Supplied data>
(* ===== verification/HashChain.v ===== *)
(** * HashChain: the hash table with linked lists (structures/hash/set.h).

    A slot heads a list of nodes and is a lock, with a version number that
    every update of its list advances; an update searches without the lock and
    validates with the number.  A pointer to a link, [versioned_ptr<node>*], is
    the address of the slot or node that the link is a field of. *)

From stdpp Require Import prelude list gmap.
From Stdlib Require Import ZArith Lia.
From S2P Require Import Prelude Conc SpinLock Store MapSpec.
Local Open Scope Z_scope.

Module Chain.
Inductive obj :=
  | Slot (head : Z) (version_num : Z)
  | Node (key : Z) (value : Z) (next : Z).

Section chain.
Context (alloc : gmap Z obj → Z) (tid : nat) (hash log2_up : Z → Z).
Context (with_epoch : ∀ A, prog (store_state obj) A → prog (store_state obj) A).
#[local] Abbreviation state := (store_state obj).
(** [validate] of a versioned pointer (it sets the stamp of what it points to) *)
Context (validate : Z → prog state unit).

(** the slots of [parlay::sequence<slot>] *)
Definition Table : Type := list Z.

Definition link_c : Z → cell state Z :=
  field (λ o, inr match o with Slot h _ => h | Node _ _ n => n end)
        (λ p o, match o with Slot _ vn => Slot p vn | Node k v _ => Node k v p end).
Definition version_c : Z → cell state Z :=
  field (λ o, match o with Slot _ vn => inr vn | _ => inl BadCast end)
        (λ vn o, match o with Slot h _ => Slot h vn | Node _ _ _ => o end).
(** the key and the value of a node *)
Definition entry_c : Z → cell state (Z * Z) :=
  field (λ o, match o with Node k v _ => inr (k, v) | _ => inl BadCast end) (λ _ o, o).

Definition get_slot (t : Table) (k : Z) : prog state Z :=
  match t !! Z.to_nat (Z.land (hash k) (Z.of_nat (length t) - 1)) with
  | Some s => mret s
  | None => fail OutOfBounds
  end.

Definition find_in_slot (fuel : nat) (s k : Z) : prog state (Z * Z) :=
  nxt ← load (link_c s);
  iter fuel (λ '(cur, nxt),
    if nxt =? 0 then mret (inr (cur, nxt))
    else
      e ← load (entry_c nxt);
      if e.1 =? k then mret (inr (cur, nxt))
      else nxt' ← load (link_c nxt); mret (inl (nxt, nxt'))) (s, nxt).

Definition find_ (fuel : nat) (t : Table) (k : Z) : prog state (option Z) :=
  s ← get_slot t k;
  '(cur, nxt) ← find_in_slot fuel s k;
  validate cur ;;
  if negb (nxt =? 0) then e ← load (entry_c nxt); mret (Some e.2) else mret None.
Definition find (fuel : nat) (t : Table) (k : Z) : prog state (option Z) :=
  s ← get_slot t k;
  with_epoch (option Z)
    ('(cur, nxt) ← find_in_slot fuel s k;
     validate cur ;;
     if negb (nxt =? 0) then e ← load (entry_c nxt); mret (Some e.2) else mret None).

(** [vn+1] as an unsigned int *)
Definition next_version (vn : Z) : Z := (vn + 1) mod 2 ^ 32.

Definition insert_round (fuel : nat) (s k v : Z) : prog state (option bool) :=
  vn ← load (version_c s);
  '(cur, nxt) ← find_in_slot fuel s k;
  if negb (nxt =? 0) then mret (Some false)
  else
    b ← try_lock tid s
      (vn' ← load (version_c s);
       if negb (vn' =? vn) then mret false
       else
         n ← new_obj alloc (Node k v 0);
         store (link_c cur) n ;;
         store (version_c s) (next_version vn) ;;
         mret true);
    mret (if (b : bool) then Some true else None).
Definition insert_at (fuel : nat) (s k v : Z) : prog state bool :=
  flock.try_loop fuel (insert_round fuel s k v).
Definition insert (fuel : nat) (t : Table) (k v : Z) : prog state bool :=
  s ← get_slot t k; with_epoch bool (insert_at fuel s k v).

Activity> All that is wanted is a faithful reproduction of the line above with "(λ vn o, match", the line with "field (λ o, match o with Node", and every line in between.

Task result>
        (λ vn o, match o with Slot h _ => Slot h vn | Node _ _ _ => o end).
(** the key and the value of a node *)
Definition entry_c : Z → cell state (Z * Z) :=
  field (λ o, match o with Node k v _ => inr (k, v) | _ => inl BadCast end) (λ _ o, o).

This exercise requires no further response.